Glaus began his career with the Angels in 1998 and was installed as the team's starting third baseman in 1999. He had a breakout season in 2000, becoming the all-time single season home run leader in Angels history with 47 while leading third baseman in adjusted range factor (2.95) in 2000. Glaus participated in the 2001 MLB All-Star Game and posted his second consecutive 40 home run season with 41 on the year.
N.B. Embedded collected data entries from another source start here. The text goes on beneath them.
(** C9. The point sampler returns at most [numPixels] points.  Each is a
    point at a drawn location inside the region and carries, as "NDVI",
    the raster value at that location; no returned point lies on a no-data
    pixel, while every drawn location on a defined pixel is returned.  The
    number returned is the number drawn minus the number of draws that
    landed on no-data, so it can be smaller than [numPixels], and it is
    the length of the returned collection. *)
Theorem point_sampler_spec (img : Image) (region : list Feature) (scale : Z)
    (numPixels : nat) (draws : Z -> list Pixel) :
  let pts := point_sampler img region scale numPixels draws in
  let locs := drawn region scale numPixels draws in
  (length pts <= numPixels)%nat
  /\ (forall f : Feature, In f pts ->
        exists (p : Pixel) (v : Q),
          geometry f = [p] /\ get f "NDVI" = Some (Num v) /\ img p = Some v
          /\ covers (Collection_geometry region) p = true /\ In p locs)
  /\ (forall (f : Feature) (p : Pixel), In f pts -> img p = None -> geometry f <> [p])
  /\ (forall (p : Pixel) (v : Q), In p locs -> img p = Some v ->
        In (sampled_feature "NDVI" true p v) pts)
  /\ (length pts + length (List.filter (no_data img) locs) = length locs)%nat
  /\ (length locs <= numPixels)%nat.
Proof.
  intros pts locs.
  assert (Hlocs : (length locs <= numPixels)%nat).
  { unfold locs, drawn. apply firstn_le_length. }
  assert (Hcount : (length pts + length (List.filter (no_data img) locs)
                    = length locs)%nat).
  { unfold pts, point_sampler. rewrite sample_as_omap. apply sampled_count. }
  assert (Hshape : forall f : Feature, In f pts ->
            exists (p : Pixel) (v : Q),
              f = sampled_feature "NDVI" true p v /\ img p = Some v /\ In p locs).
  { intros f Hf. unfold pts, point_sampler in Hf. rewrite sample_as_omap in Hf.
    apply list_elem_of_In, list_elem_of_omap in Hf as (p & Hp & Hsome).
    destruct (img p) as [v|] eqn:Ev; [|discriminate Hsome].
    exists p, v. injection Hsome as <-.
    split; [reflexivity|]. split; [exact Ev|]. apply list_elem_of_In, Hp. }
  split; [lia|]. split; [|split; [|split; [|split]]]; try assumption.
  - intros f Hf. destruct (Hshape f Hf) as (p & v & -> & Hv & Hp).
    exists p, v. repeat split; try assumption.
    exact (proj1 (drawn_in_region _ _ _ _ _ Hp)).
  - intros f p Hf Hnone Hgeo.
    destruct (Hshape f Hf) as (p' & v & -> & Hv & _).
    simpl in Hgeo. injection Hgeo as ->. congruence.
  - intros p v Hp Hv. unfold pts, point_sampler. rewrite sample_as_omap.
    apply list_elem_of_In, list_elem_of_omap. exists p.
    split; [apply list_elem_of_In, Hp|]. rewrite Hv. reflexivity.
Qed.

(** Every sampled point carries a numeric NDVI, so labelling a sample
    never fails. *)
Lemma map_collection_returns {A B : Type} (f : A -> Outcome B) (g : A -> B)
    (coll : list A) :
  (forall x, In x coll -> f x = Returned (g x)) ->
  map_collection f coll = Returned (map g coll).
Proof.
  induction coll as [|x rest IH]; intros Hf; [reflexivity|].
  simpl. rewrite (Hf x) by (left; reflexivity). simpl.
  rewrite IH by (intros y Hy; apply Hf; right; exact Hy). reflexivity.
Qed.

Lemma labelling_returns (img : Image) (region : list Feature) (scale : Z)
    (numPixels : nat) (draws : Z -> list Pixel) :
  map_collection classify_point (point_sampler img region scale numPixels draws)
  = Returned (map labelled_point (point_sampler img region scale numPixels draws)).
Proof.
  apply map_collection_returns. intros f Hf.
  unfold point_sampler in Hf. rewrite sample_as_omap in Hf.
  apply list_elem_of_In, list_elem_of_omap in Hf as (p & _ & Hsome).
  destruct (img p) as [v|]; [|discriminate Hsome].
  injection Hsome as <-. reflexivity.
Qed.

(** The compositor fails on an empty scene set and returns the clipped
    pixel-wise median on any other. *)
Lemma compositor_empty (region : list Feature) :
  compositor [] region = Raised EmptyCompositeError.
Proof. reflexivity. Qed.

Lemma compositor_returns (scenes : list Scene) (region : list Feature) :
  scenes <> [] -> compositor scenes region = Returned (composite_raster scenes region).
Proof.
  destruct scenes as [|s rest]; [congruence|]. reflexivity.
Qed.

Lemma compositor_inv (scenes : list Scene) (region : list Feature) (img : Image) :
  compositor scenes region = Returned img ->
  scenes <> [] /\ img = composite_raster scenes region.
Proof.
  destruct scenes as [|s rest]; [discriminate|].
  intros Hr. split; [discriminate|].
  rewrite compositor_returns in Hr by discriminate. injection Hr as <-. reflexivity.
Qed.

Lemma compositor_raises (scenes : list Scene) (region : list Feature) (e : Failure) :
  compositor scenes region = Raised e -> scenes = [] /\ e = EmptyCompositeError.
Proof.
  destruct scenes as [|s rest]; [|discriminate].
  intros Hr. split; [reflexivity|]. rewrite compositor_empty in Hr. congruence.
Qed.

(** The pipeline fails exactly on an empty scene set, with the
    compositor's failure; otherwise it returns. *)
Lemma pipeline_returns (states : list Feature) (name : string) (S2_SR : list Scene)
    (start end_ : Z) (max_cloud : Q) (scale : Z) (numPixels : nat)
    (draws : Z -> list Pixel) :
  let region := region_filter states name in
  let scenes := scene_collector S2_SR region start end_ max_cloud in
  let raster := composite_raster scenes region in
  scenes <> [] ->
  pipeline states name S2_SR start end_ max_cloud scale numPixels draws
  = Returned (mkResults region scenes raster
                (map labelled_point (point_sampler raster region scale numPixels draws))).
Proof.
  intros region scenes raster Hne. unfold pipeline.
  fold region. fold scenes. rewrite (compositor_returns scenes region Hne).
  simpl. fold raster. rewrite labelling_returns. reflexivity.
Qed.

Lemma pipeline_empty (states : list Feature) (name : string) (S2_SR : list Scene)
    (start end_ : Z) (max_cloud : Q) (scale : Z) (numPixels : nat)
    (draws : Z -> list Pixel) :
  scene_collector S2_SR (region_filter states name) start end_ max_cloud = [] ->
  pipeline states name S2_SR start end_ max_cloud scale numPixels draws
  = Raised EmptyCompositeError.
Proof.
  intros Hempty. unfold pipeline. rewrite Hempty. reflexivity.
Qed.

(** ** Region filter *)

Lemma Value_eqb_Str (v : Value) (name : string) :
  Value_eqb v (Str name) = true <-> v = Str name.
Proof.
  destruct v as [q|s]; simpl.
  - split; discriminate.
  - rewrite String.eqb_eq. split; congruence.
Qed.

Lemma region_filter_In (states : list Feature) (name : string) (f : Feature) :
  In f (region_filter states name)
  <-> In f states /\ get f "ADM1_NAME" = Some (Str name).
Proof.
  unfold region_filter, filter. rewrite filter_In. simpl.
  destruct (get f "ADM1_NAME") as [v|].
  - rewrite Value_eqb_Str. split; intros [Hin Hv]; (split; [exact Hin|]); congruence.
  - split; intros [_ Hv]; discriminate Hv.
Qed.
In 2002, Glaus failed to reach the 40 home run club for the first time since the 1999 season, but he managed to hit thirty home runs in helping the Angels make the playoffs for the first time in 16 years. The Angels beat the San Francisco Giants in seven games in the 2002 World Series to win their first world championship title in team history. Glaus was awarded the World Series MVP award as he hit .385 with three home runs and eight RBIs and hit a go-ahead double in Game 6 to finish a five-run comeback for the Angels. Glaus had another All-Star year in .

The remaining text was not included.